— EXERCISE OBJECTIVE —
Please return the lines below verbatim, beginning at the one that has "(fun i => length" and stopping after the one that has "else match split_on sep s' with", and add no other lines.

------------

(* ===== verification/GoUrl.v ===== *)
(** The parts of Go's [net/url] and [strings] that the network client uses on text: percent escapes of
    paths and queries, [EscapedPath], [Hostname] and [Port], and the splitting of fields. *)
From S2P Require Import Prelude GoUtf8.

(** ** Percent escapes *)

Definition is_hex_digit (c : ascii) : bool :=
  between 48 (byte_val c) 57 || between 65 (byte_val c) 70 || between 97 (byte_val c) 102.
(** [unhex]. *)
Definition hex_value (c : ascii) : Z :=
  let b := byte_val c in if between 48 b 57 then b - 48 else if between 97 b 102 then b - 87 else b - 55.
Definition upper_hex (z : Z) : ascii := byte_of (if z <? 10 then 48 + z else 55 + z).

(** [unescape], of a path, a path segment or a query component; [None] is an [EscapeError]. *)
Fixpoint unescape (query : bool) (s : gostr) : option gostr :=
  match s with
  | [] => Some []
  | c :: s' =>
      if Ascii.eqb c "%" then
        match s' with
        | a :: b :: s'' =>
            if is_hex_digit a && is_hex_digit b then cons (byte_of (16 * hex_value a + hex_value b)) <$> unescape query s'' else None
        | _ => None
        end
      else cons (if query && Ascii.eqb c "+" then " "%char else c) <$> unescape query s'
  end.
Definition PathUnescape : gostr → option gostr := unescape false.
Definition QueryUnescape : gostr → option gostr := unescape true.

Definition ascii_letter (c : ascii) : bool := between 65 (byte_val c) 90 || between 97 (byte_val c) 122.
Definition ascii_digit (c : ascii) : bool := between 48 (byte_val c) 57.
Definition one_of (s : string) (c : ascii) : bool := existsb (Ascii.eqb c) (go s).

(** [shouldEscape] for a path: [?] and what is no character of a URL. *)
Definition shouldEscape (c : ascii) : bool :=
  negb (ascii_letter c || ascii_digit c || one_of "-_.~" c || one_of "$&+,/:;=@" c).
Definition escape_byte (c : ascii) : gostr :=
  if shouldEscape c then ["%"%char; upper_hex (byte_val c / 16); upper_hex (byte_val c mod 16)] else [c].
Definition escape (s : gostr) : gostr := concat (map escape_byte s).

(** [validEncoded] for a path; whether escapes are well formed is the caller's question. *)
Definition valid_byte (c : ascii) : bool := one_of "!$&'()*+,;=:@[]%" c || negb (shouldEscape c).
Definition validEncoded (s : gostr) : bool := forallb valid_byte s.

(** ** URLs *)

(** [url.URL]; what the client does not look into is kept as one text. *)
Record URL := MkURL {
  Scheme : gostr;
  Opaque : gostr;
  User : option gostr;
  Host : gostr;
  Path : gostr;
  RawPath : gostr;
  url_rest : gostr;
}.
Definition set_path (path raw : gostr) (u : URL) : URL :=
  MkURL (Scheme u) (Opaque u) (User u) (Host u) path raw (url_rest u).

Definition EscapedPath (u : URL) : gostr :=
  if decide (RawPath u ≠ [] ∧ validEncoded (RawPath u) = true ∧ unescape false (RawPath u) = Some (Path u)) then RawPath u
  else if decide (Path u = go "*") then go "*"
  else escape (Path u).

(** [splitHostPort] of the host of a URL. *)
Definition last_index_byte (c : ascii) (s : gostr) : option nat :=
  (fun i => length s - S i)%nat <$> index_byte c (reverse s).
Definition validOptionalPort (port : gostr) : bool :=
  match port with [] => true | c :: ds => Ascii.eqb c ":" && forallb ascii_digit ds end.
Definition splitHostPort (hostPort : gostr) : gostr * gostr :=
  let '(host, port) :=
    match last_index_byte ":" hostPort with
    | Some i => if validOptionalPort (drop i hostPort) then (take i hostPort, drop (S i) hostPort) else (hostPort, [])
    | None => (hostPort, [])
    end in
  if has_prefix (go "[") host && has_suffix (go "]") host then (slice 1 (length host - 1) host, port) else (host, port).
Definition Hostname (u : URL) : gostr := (splitHostPort (Host u)).1.
Definition Port (u : URL) : gostr := (splitHostPort (Host u)).2.
(** [net.JoinHostPort]. *)
Definition JoinHostPort (host port : gostr) : gostr :=
  if existsb (Ascii.eqb ":"%char) host then go "[" ++ host ++ go "]:" ++ port else host ++ go ":" ++ port.

(** ** Fields *)

(** The parts of a text between the bytes that separate, and [strings.FieldsFunc], which drops empty ones. *)
Fixpoint split_on (sep : ascii → bool) (s : gostr) : list gostr :=
  match s with
  | [] => [[]]
  | c :: s' =>
      if sep c then [] :: split_on sep s'
      else match split_on sep s' with
           | [] => [[c]]
           | part :: parts => (c :: part) :: parts
           end
  end.
Definition FieldsFunc (sep : ascii → bool) (s : gostr) : list gostr := filter (fun p => p ≠ []) (split_on sep s).
(** [strings.Cut] at a byte: the text before it. *)
Definition before (c : ascii) (s : gostr) : gostr := match index_byte c s with Some i => take i s | None => s end.

(** ** Case *)

(** [unicode.ToLower] and [unicode.ToUpper] beyond ASCII. *)
Class UnicodeCase := { unicode_ToLower : rune → rune; unicode_ToUpper : rune → rune }.
Definition lower_ascii (c : ascii) : ascii := if between 65 (byte_val c) 90 then byte_of (byte_val c + 32) else c.
Definition upper_ascii (c : ascii) : ascii := if between 97 (byte_val c) 122 then byte_of (byte_val c - 32) else c.
Definition all_ascii (s : gostr) : bool := forallb (fun c => byte_val c <? RuneSelf) s.
(** [strings.Map] with a mapping that keeps every rune. *)
Definition map_runes (f : rune → rune) (s : gostr) : gostr := concat (map (fun p => encode_rune (f p.2)) (range_string s)).
Definition ToLower `{UnicodeCase} (s : gostr) : gostr :=
  if all_ascii s then map lower_ascii s
  else map_runes (fun r => if r <? RuneSelf then byte_val (lower_ascii (byte_of r)) else unicode_ToLower r) s.
Definition ToUpper `{UnicodeCase} (s : gostr) : gostr :=
  if all_ascii s then map upper_ascii s
  else map_runes (fun r => if r <? RuneSelf then byte_val (upper_ascii (byte_of r)) else unicode_ToUpper r) s.

(** ** Lemmas *)

Lemma escape_byte_unescape c s : unescape false (escape_byte c ++ s) = cons c <$> unescape false s.
Proof.
  assert (∀ c, (if shouldEscape c then
      is_hex_digit (upper_hex (byte_val c / 16)) && is_hex_digit (upper_hex (byte_val c mod 16)) &&
      Ascii.eqb (byte_of (16 * hex_value (upper_hex (byte_val c / 16)) + hex_value (upper_hex (byte_val c mod 16)))) c
    else negb (Ascii.eqb c "%")) = true) as Hall by (apply check_bytes; vm_compute; reflexivity).
  specialize (Hall c). unfold escape_byte. destruct (shouldEscape c).
  - apply andb_prop in Hall as [Hx Hv%Ascii.eqb_eq]. cbn [app unescape]. change (Ascii.eqb "%" "%") with true. cbn iota.
    by rewrite Hx, Hv.
  - apply negb_true_iff in Hall. cbn [app unescape]. by rewrite Hall.
Qed.
Lemma unescape_escape s : unescape false (escape s) = Some s.
Proof.
  induction s as [|c s IH]; [done|]. unfold escape. cbn [map concat]. fold (escape s).
  by rewrite escape_byte_unescape, IH.
Qed.
Lemma validEncoded_escape s : validEncoded (escape s) = true.
Proof.
  assert (∀ c, forallb valid_byte (escape_byte c) = true) as Hc by (apply check_bytes; vm_compute; reflexivity).
  unfold validEncoded, escape. induction s as [|c s IH]; [done|]. cbn [map concat]. by rewrite forallb_app, Hc, IH.
Qed.
Lemma EscapedPath_spec u : validEncoded (EscapedPath u) = true ∧ unescape false (EscapedPath u) = Some (Path u).
Proof.
  unfold EscapedPath. case_decide as Hraw; [tauto|]. case_decide as Hstar; [by rewrite Hstar|].
  split; [apply validEncoded_escape|apply unescape_escape].
Qed.

(** A byte that belongs to no escape keeps its place. *)
Lemma unescape_sep c a b :
  is_hex_digit c = false → c ≠ "%"%char →
  unescape false (a ++ c :: b) = x ← unescape false a; y ← unescape false b; Some (x ++ c :: y).
Proof.
  intros Hh Hp. induction a as [a IH] using (induction_ltof1 _ (@length ascii)). unfold ltof in IH.
  destruct a as [|d a]; cbn [app unescape].
  - destruct (Ascii.eqb_spec c "%") as [|_]; [done|]. by destruct (unescape false b).
  - destruct (Ascii.eqb d "%").
    + destruct a as [|a1 [|a2 a]]; cbn [app].
      * destruct b; [done|]. by rewrite Hh.
      * by rewrite Hh, andb_false_r.
      * destruct (is_hex_digit a1 && is_hex_digit a2); [|done]. rewrite IH by (simpl; lia).
        destruct (unescape false a); [|done]. by destruct (unescape false b).
    + rewrite IH by (simpl; lia). destruct (unescape false a); [|done]. by destruct (unescape false b).
Qed.

Lemma split_on_not_nil sep s : split_on sep s ≠ [].
Proof. destruct s as [|c s]; simpl; [done|]. destruct (sep c); [done|]. by destruct (split_on sep s). Qed.
Lemma split_on_sep sep c a b : sep c = true → split_on sep (a ++ c :: b) = split_on sep a ++ split_on sep b.
Proof.
  intros Hc. induction a as [|d a IH]; cbn [app split_on]; [by rewrite Hc|]. destruct (sep d); [by rewrite IH|].
  rewrite IH. destruct (split_on sep a) eqn:E; [by apply split_on_not_nil in E|]. done.
Qed.
Lemma FieldsFunc_sep sep c a b : sep c = true → FieldsFunc sep (a ++ c :: b) = FieldsFunc sep a ++ FieldsFunc sep b.
Proof. intros Hc. unfold FieldsFunc. by rewrite split_on_sep, list.filter_app. Qed.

------------

— WORKED SOLUTION —
  (fun i => length s - S i)%nat <$> index_byte c (reverse s).
Definition validOptionalPort (port : gostr) : bool :=
  match port with [] => true | c :: ds => Ascii.eqb c ":" && forallb ascii_digit ds end.
Definition splitHostPort (hostPort : gostr) : gostr * gostr :=
  let '(host, port) :=
    match last_index_byte ":" hostPort with
    | Some i => if validOptionalPort (drop i hostPort) then (take i hostPort, drop (S i) hostPort) else (hostPort, [])
    | None => (hostPort, [])
    end in
  if has_prefix (go "[") host && has_suffix (go "]") host then (slice 1 (length host - 1) host, port) else (host, port).
Definition Hostname (u : URL) : gostr := (splitHostPort (Host u)).1.
Definition Port (u : URL) : gostr := (splitHostPort (Host u)).2.
(** [net.JoinHostPort]. *)
Definition JoinHostPort (host port : gostr) : gostr :=
  if existsb (Ascii.eqb ":"%char) host then go "[" ++ host ++ go "]:" ++ port else host ++ go ":" ++ port.

(** ** Fields *)

(** The parts of a text between the bytes that separate, and [strings.FieldsFunc], which drops empty ones. *)
Fixpoint split_on (sep : ascii → bool) (s : gostr) : list gostr :=
  match s with
  | [] => [[]]
  | c :: s' =>
      if sep c then [] :: split_on sep s'
      else match split_on sep s' with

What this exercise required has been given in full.